The 1974 Act has limited requirements dealing with post-contract information. Those are primarily limited to information about running account credit agreements and, more generally, situations of default. The Bill will address that significant deficit in information provided to consumers. As Members of the Committee will know, the Bill includes provisions requiring lenders to provide more information to debtors during the life of the loan. The Committee will know that a lack of information can cause serious problems. All too often debtors do not know their true debt position and that, in turn, can lead to a significant increase in the amount owing.
The new information requirements will mean that debtors receive, where appropriate, regular information about the state of their credit account; arrears; default sums; whether they are incurring interest on judgment debts and how much interest they have incurred; and how to deal with debt management problems. Many lenders already provide much of that information, but we want to ensure that all lenders provide clear, concise information to consumers. We will consult on the content of new information requirements and the form in which it should be provided, which will be implemented through secondary legislation.
Turning to the specific purpose of the noble Lord’s amendment, I draw the attention of Members of the Committee to Section 78(4) of the 1974 Act and to the Consumer Credit (Running Account Credit Information) Regulations 1983, made under that provision. Section 78(4) requires lenders to provide debtors with regular statements about a running account credit agreement, including prescribed information about the state of the account. The information prescribed in the 1983 regulations includes, among other things, the amount of any interest payable by them and applied to the account during the period to which the statement relates.

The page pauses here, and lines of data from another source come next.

(* ===== verification/Coff2Flat.v ===== *)
(** * bin/coff2flat.c: flat images

    The tool copies the sections of an object file one behind the other into a
    file that is to be the image of the memory of the program, and makes room for
    the stack behind it.  It reads the same headers as coff2noff, with routines of
    the same bodies (Coff2Noff). *)

From stdpp Require Import list.
From S2P Require Import Prelude StubFS AddrSpace Coff2Noff.
#[local] Open Scope Z_scope.

Definition StackSize : Z := 1024.
(** [!strcmp(s_name, ".bss") || !strcmp(s_name, ".sbss")] *)
Definition is_bss (s : scnhdr) : bool := named_ s bss_name || named_ s sbss_name.
Definition end_of (s : scnhdr) : Z := to_int (s_paddr s + s_size s).

Section tool.
Context (coff : list Z).

(** The body of the loop, on [top]. *)
Definition flat_section (s : scnhdr) (top : Z) : st tool Z :=
  let top := if end_of s >? top then end_of s else top in
  (if negb (is_bss s) then copy_section coff s else mret tt);;
  mret top.
Fixpoint flat_sections (ss : list scnhdr) (top : Z) : st tool Z :=
  match ss with
  | [] => mret top
  | s :: r => top ← flat_section s top; flat_sections r top
  end.
Definition coff2flat_main : st tool unit :=
  fileh ← c2n_Read coff sizeof_filehdr;
  let fileh := parse_filehdr fileh in
  if negb (f_magic fileh =? MIPSELMAGIC) then lift Halted
  else
    systemh ← c2n_Read coff sizeof_aouthdr;
    if negb (magic (parse_aouthdr systemh) =? OMAGIC) then lift Halted
    else
      let numsections := f_nscns fileh in
      raw ← c2n_Read coff (numsections * sizeof_scnhdr);
      let sections := parse_sections (Z.to_nat numsections) raw in
      top ← flat_sections sections 0;
      lseek_out (to_int (top + StackSize - 4));;
      c2n_Write (le32 0) 4.
Definition coff2flat : res (list Z) := '(_, t) ← coff2flat_main (mkTool 0 [] 0); Ok (out t).

(** ** The image *)

(** The section lies in the file, and its end and the stack are addresses. *)
Record section_in (s : scnhdr) : Prop := {
  si_size : 0 <= s_size s;
  si_ptr : 0 <= s_scnptr s;
  si_in : s_scnptr s + s_size s <= zlen coff;
  si_end : 0 <= s_paddr s /\ s_paddr s + s_size s + StackSize < two31
}.
(** Sections that are copied follow each other in memory, from [p] on. *)
Fixpoint laid (p : Z) (ss : list scnhdr) : Prop :=
  match ss with
  | [] => True
  | s :: r => if is_bss s then laid p r else s_paddr s = p /\ laid (p + s_size s) r
  end.
Definition copied (ss : list scnhdr) : list scnhdr := List.filter (fun s => negb (is_bss s)) ss.
Definition flat_body (ss : list scnhdr) : list Z := concat (raw_of coff <$> copied ss).
Definition top_of (ss : list scnhdr) (top : Z) : Z := foldl (fun top s => Z.max top (s_paddr s + s_size s)) top ss.

Lemma copied_cons s ss : copied (s :: ss) = if is_bss s then copied ss else s :: copied ss.
Proof. unfold copied. simpl. by destruct (is_bss s). Qed.
Lemma flat_body_cons s ss : flat_body (s :: ss) = (if is_bss s then [] else raw_of coff s) ++ flat_body ss.
Proof. unfold flat_body. rewrite copied_cons. by destruct (is_bss s). Qed.
Lemma section_raw_len s : section_in s -> zlen (raw_of coff s) = s_size s.
Proof. intros [H1 H2 H3 _]. unfold raw_of. rewrite zlen_slice by lia. lia. Qed.
Lemma end_of_id s : section_in s -> end_of s = s_paddr s + s_size s.
Proof. intros [H1 _ _ [H2 H3]]. unfold end_of. apply to_int_id. unfold StackSize in H3. unfold_int. lia. Qed.
Lemma flat_copy s t : section_in s -> outpos t = zlen (out t) ->
  exists p, copy_section coff s t = Ok (tt, mkTool p (out t ++ raw_of coff s) (zlen (out t ++ raw_of coff s))).
Proof.
  intros Hs Hp. pose proof (section_raw_len s Hs) as Hl. destruct Hs as [H1 H2 H3 _]. unfold copy_section.
  exists (s_scnptr s + zlen (raw_of coff s)).
  rewrite (st_bind_Ok _ _ _ tt (mkTool (s_scnptr s) (out t) (outpos t))).
  2:{ unfold lseek_in. by rewrite (proj2 (Z.ltb_ge _ _)) by lia. }
  rewrite (st_bind_Ok _ _ _ (raw_of coff s) (mkTool (s_scnptr s + zlen (raw_of coff s)) (out t) (outpos t))).
  2:{ unfold c2n_Read. cbn [inpos out outpos]. fold (raw_of coff s). rewrite (proj2 (Z.ltb_ge _ _)) by lia. by rewrite Hl, Z.eqb_refl. }
  unfold c2n_Write. rewrite (proj2 (Z.ltb_ge _ _)), Z.eqb_refl by lia. cbn [negb inpos out outpos].
  rewrite take_ge by (unfold zlen in Hl; lia). by rewrite Hp, overwrite_append, zlen_app.
Qed.
Lemma flat_sections_ok ss : forall top t, Forall section_in ss -> outpos t = zlen (out t) ->
  exists p, flat_sections ss top t = Ok (top_of ss top, mkTool p (out t ++ flat_body ss) (zlen (out t ++ flat_body ss))).
Proof.
  induction ss as [|s ss IH]; intros top t Hss Hp.
  { exists (inpos t). unfold flat_body. simpl. rewrite app_nil_r, <-Hp. by destruct t. }
  inversion Hss as [|? ? Hs Hss']; subst. cbn [flat_sections top_of foldl].
  assert (exists p, flat_section s top t = Ok (Z.max top (s_paddr s + s_size s),
    mkTool p (out t ++ flat_body [s]) (zlen (out t ++ flat_body [s])))) as [p E].
  { unfold flat_section. rewrite (end_of_id s Hs). replace (if _ >? top then _ else top) with (Z.max top (s_paddr s + s_size s)).
    2:{ rewrite Z.gtb_ltb. destruct (Z.ltb_spec top (s_paddr s + s_size s)); lia. }
    rewrite flat_body_cons. change (flat_body []) with (@nil Z). rewrite app_nil_r. destruct (is_bss s); cbn [negb].
    - exists (inpos t). rewrite app_nil_r, <-Hp. by destruct t.
    - destruct (flat_copy s t Hs Hp) as [p E]. exists p. by rewrite (st_bind_Ok _ _ _ _ _ E). }
  rewrite (st_bind_Ok _ _ _ _ _ E).
  destruct (IH (Z.max top (s_paddr s + s_size s)) (mkTool p (out t ++ flat_body [s]) (zlen (out t ++ flat_body [s])))) as [p' E']; [done|done|].
  exists p'. rewrite E'. cbn [out]. rewrite !flat_body_cons. change (flat_body []) with (@nil Z). by rewrite app_nil_r, <-app_assoc.
Qed.

Lemma top_of_le ss : forall top, top <= top_of ss top.
Proof. induction ss as [|s ss IH]; intros top; [reflexivity|]. simpl. specialize (IH (Z.max top (s_paddr s + s_size s))). unfold top_of in *. lia. Qed.
Lemma top_of_bound ss : forall top, Forall section_in ss -> top + StackSize < two31 -> top_of ss top + StackSize < two31.
Proof.
  induction ss as [|s ss IH]; intros top Hss Ht; [done|]. inversion Hss as [|? ? [_ _ _ [_ Hs]] Hss']; subst. simpl. apply IH; [done|lia].
Qed.
(** What is copied ends at most at [top]; a section is where its address says. *)
Lemma laid_end ss : forall p top, Forall section_in ss -> laid p ss -> p <= top -> p + zlen (flat_body ss) <= top_of ss top.
Proof.
  induction ss as [|s ss IH]; intros p top Hss Hl Hp; [unfold flat_body; simpl; rewrite zlen_nil; lia|].
  inversion Hss as [|? ? Hs Hss']; subst. rewrite flat_body_cons. simpl in Hl |- *. destruct (is_bss s); cbn [app].
  - apply IH; [done|done|lia].
  - destruct Hl as [Hpa Hl]. rewrite zlen_app, (section_raw_len s Hs). rewrite Z.add_assoc. apply IH; [done|done|lia].
Qed.
Lemma laid_at ss : forall p s, Forall section_in ss -> laid p ss -> s ∈ copied ss ->
  p <= s_paddr s /\ 0 <= s_size s /\ slice (s_paddr s - p) (s_size s) (flat_body ss) = raw_of coff s /\ s_paddr s - p + s_size s <= zlen (flat_body ss).
Proof.
  induction ss as [|x ss IH]; intros p s Hss Hl Hin; [by apply elem_of_nil in Hin|].
  inversion Hss as [|? ? Hx Hss']; subst. rewrite copied_cons in Hin. rewrite flat_body_cons. simpl in Hl. destruct (is_bss x); cbn [app]; [by apply IH|].
  destruct Hl as [Hpa Hl]. pose proof (section_raw_len x Hx) as Hxl. pose proof (si_size _ Hx).
  rewrite zlen_app, Hxl. pose proof (zlen_nonneg (flat_body ss)). apply elem_of_cons in Hin as [->|Hin].
  - rewrite Hpa, Z.sub_diag. split; [lia|]. split; [done|]. split; [|lia]. rewrite <-Hxl. apply slice_front.
  - destruct (IH (p + s_size x) s Hss' Hl Hin) as (H1 & H0' & H2 & H3). split; [lia|]. split; [done|]. split; [|lia].
    rewrite <-H2. replace (s_paddr s - p) with (zlen (raw_of coff x) + (s_paddr s - (p + s_size x))) by lia.
    unfold slice, zlen. rewrite Z2Nat.inj_add, Nat2Z.id by lia. by rewrite drop_app_add.
Qed.

(** The flat file of a correct object file is the memory of the program: when the
    sections that are copied follow each other from address 0, every one of them is
    found at its own address, what is behind them (bss and stack) is zero, and the
    file ends 1024 bytes behind the last section. *)
Lemma flat_file_is_memory :
  zlen coff >= sizeof_filehdr + sizeof_aouthdr + nscns coff * sizeof_scnhdr ->
  f_magic (parse_filehdr (slice 0 sizeof_filehdr coff)) = MIPSELMAGIC ->
  magic (parse_aouthdr (slice sizeof_filehdr sizeof_aouthdr coff)) = OMAGIC ->
  Forall section_in (sections_of coff) -> laid 0 (sections_of coff) -> 0 <= nscns coff ->
  exists flat, coff2flat = Ok flat /\
    zlen flat = top_of (sections_of coff) 0 + StackSize /\
    (forall s, s ∈ copied (sections_of coff) -> slice (s_paddr s) (s_size s) flat = raw_of coff s) /\
    (forall i, zlen (flat_body (sections_of coff)) <= i < zlen flat -> zget flat i = Some 0).
Proof.
  intros Hl Hm Hom Hss Hld Hn. unfold sizeof_filehdr, sizeof_aouthdr, sizeof_scnhdr in Hl.
  set (ss := sections_of coff) in *. set (body := flat_body ss). set (top := top_of ss 0).
  assert (0 <= top /\ top + StackSize < two31) as [Ht0 Ht1].
  { split; [apply (top_of_le ss 0)|]. apply top_of_bound; [done|by vm_compute]. }
  pose proof (laid_end ss 0 0 Hss Hld ltac:(done)) as Hend. fold body top in Hend. pose proof (zlen_nonneg body).
  exists (body ++ replicate (Z.to_nat (top + StackSize - zlen body)) 0). unfold StackSize in *.
  assert (zlen (body ++ replicate (Z.to_nat (top + 1024 - zlen body)) 0) = top + 1024) as Hzl.
  { rewrite zlen_app. unfold zlen at 2. rewrite length_replicate. lia. }
  split_and!.
  - unfold coff2flat, coff2flat_main.
    rewrite (st_bind_Ok _ _ _ _ _ (read_front coff 0 sizeof_filehdr [] 0 ltac:(done) ltac:(done) ltac:(unfold sizeof_filehdr; lia))).
    cbv zeta. rewrite Hm, Z.eqb_refl. cbn [negb].
    rewrite (st_bind_Ok _ _ _ _ _ (read_front coff (0 + sizeof_filehdr) sizeof_aouthdr [] 0 ltac:(done) ltac:(done)
      ltac:(unfold sizeof_filehdr, sizeof_aouthdr; lia))).
    change (0 + sizeof_filehdr) with sizeof_filehdr. rewrite Hom, Z.eqb_refl. cbn [negb].
    change (f_nscns (parse_filehdr (slice 0 sizeof_filehdr coff))) with (nscns coff).
    rewrite (st_bind_Ok _ _ _ _ _ (read_front coff (sizeof_filehdr + sizeof_aouthdr) (nscns coff * sizeof_scnhdr) [] 0
      ltac:(done) ltac:(unfold sizeof_scnhdr; lia) ltac:(unfold sizeof_filehdr, sizeof_aouthdr, sizeof_scnhdr; lia))).
    fold (sections_of coff). fold ss.
    destruct (flat_sections_ok ss 0 (mkTool (sizeof_filehdr + sizeof_aouthdr + nscns coff * sizeof_scnhdr) [] 0) Hss eq_refl) as [p E].
    rewrite (st_bind_Ok _ _ _ _ _ E). fold top. cbn [out app]. fold body.
    rewrite (st_bind_Ok _ _ _ tt (mkTool p body (top + 1024 - 4))).
    2:{ unfold lseek_out, StackSize. rewrite to_int_id by (unfold_int; lia). by rewrite (proj2 (Z.ltb_ge _ _)) by lia. }
    unfold c2n_Write. cbn [Z.ltb Z.compare Z.eqb Pos.eqb negb mbind res_bind out outpos]. f_equal.
    change (take (Z.to_nat 4) (le32 0)) with (replicate 4 0). unfold overwrite. rewrite length_replicate.
    rewrite (drop_ge body), app_nil_r by (unfold zlen in *; lia).
    rewrite take_ge by (rewrite length_app, length_replicate; unfold zlen in *; lia).
    rewrite <-app_assoc, <-replicate_add. do 2 f_equal. lia.
  - exact Hzl.
  - intros s Hs. destruct (laid_at ss 0 s Hss Hld Hs) as (H1 & H0 & H2 & H3). rewrite Z.sub_0_r in *. rewrite <-H2. fold body in H3 |- *.
    unfold slice. rewrite drop_app_le by (unfold zlen in *; lia). apply take_app_le. rewrite length_drop. unfold zlen in *. lia.
  - intros i Hi. rewrite Hzl in Hi. rewrite zget_app, decide_False by lia. apply zget_zeros. lia.
Qed.
End tool.

(** The tool does not move to the address of a section before it copies it: with a
    gap between two sections the second one is written at the end of the first.
    Eight bytes of code at 0, one byte of data at 16. *)
Definition gap_coff : list Z :=
  pad 20 (le16 MIPSELMAGIC ++ le16 2) ++ pad 56 (le16 OMAGIC) ++
  scn_image text_name 0 8 156 ++ scn_image data_name 16 1 164 ++ [1; 2; 3; 4; 5; 6; 7; 8] ++ [77].
Lemma gap_is_closed :
  exists flat, coff2flat gap_coff = Ok flat /\ zget flat 16 = Some 0 /\ zget flat 8 = Some 77.
Proof. eexists. split; [vm_compute; reflexivity|]. split; reflexivity. Qed.
(** The object file of Coff2Noff has no gap. *)
Lemma tiny_flat : exists flat, coff2flat tiny_coff = Ok flat /\ zlen flat = 16 + 1024 /\ zget flat 12 = Some 77.
Proof.
  destruct (flat_file_is_memory tiny_coff) as (flat & E & Hl & Hs & _).
  - by vm_compute.
  - reflexivity.
  - reflexivity.
  - rewrite tiny_sections. repeat constructor; by vm_compute.
  - rewrite tiny_sections. by vm_compute.
  - by vm_compute.
  - exists flat. split; [exact E|]. rewrite tiny_sections in Hl, Hs. split; [exact Hl|].
    assert (slice 12 1 flat = [77]) as H1 by (apply (Hs tiny_data); vm_compute; right; left).
    replace (zget flat 12) with (zget (slice 12 1 flat) 0) by (by rewrite zget_slice by done). by rewrite H1.
Qed.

The regulations further provide that, where the statement shows that interest has been applied to the account during the period to which the statement relates, the debtor shall be given sufficient information to be able to check the calculation of the amount of the interest that has been applied; or a statement concerning the rate of interest which has been used to calculate the amount of the interest so applied; or a statement that the rate of interest which has been used to calculate the amount of the interest so applied will be provided by the creditor on request, together with a clear explanation of the manner in which the amount of the interest so applied has been calculated.
In setting out additional information requirements under the Bill, we need to strike a balance between what is reasonable for the lender to provide and what information will be of most benefit to the consumer. We need to bear in mind information requirements that already exist. While the Government agree with the noble Lord that lenders should be transparent in all their dealings with consumers, they do not believe that this proposal would provide consumers with any additional information rights as compared with those that already exist under the running account regulations.
Amendment No. 20, which was tabled by the noble Lord, Lord De Mauley, seeks to do two things. First, it seeks to provide that the Secretary of State shall be empowered to specify in regulations the method in which an annualised percentage rate must be calculated. It also provides that if the rate is not so calculated, the credit relationship that it relates to shall be ““deemed”” to be an unfair one. That there should be a standard method by which annualised percentage rates are calculated is an important and necessary measure, and it is something that the Government have done. I draw the attention of the Committee to Section 20 of the 1974 Act, which provides that the Secretary of State may make regulations,"““for determining the true cost to the debtor of the credit provided . . . under an actual or prospective consumer credit agreement””."
It also permits the Minister to prescribe what may be taken into account when making that calculation, and what method should be used when making the calculation.
Members of the Committee will understand that the Minister has the power to specify in regulations the method by which the total charge for credit—the presently accepted method of which is the annualised percentage rate or APR—may be calculated. Thus subsection (1) in the amendment is not needed. The Minister has exercised that power through the Consumer Credit (Total Charge for Credit) Regulations—they were amended in 1999 after extensive public consultation—to standardise the manner in which APRs are calculated. In addition, in 2004 new rules were introduced in relation to the way in which APRs are to be used in advertising and other pre-contract disclosure.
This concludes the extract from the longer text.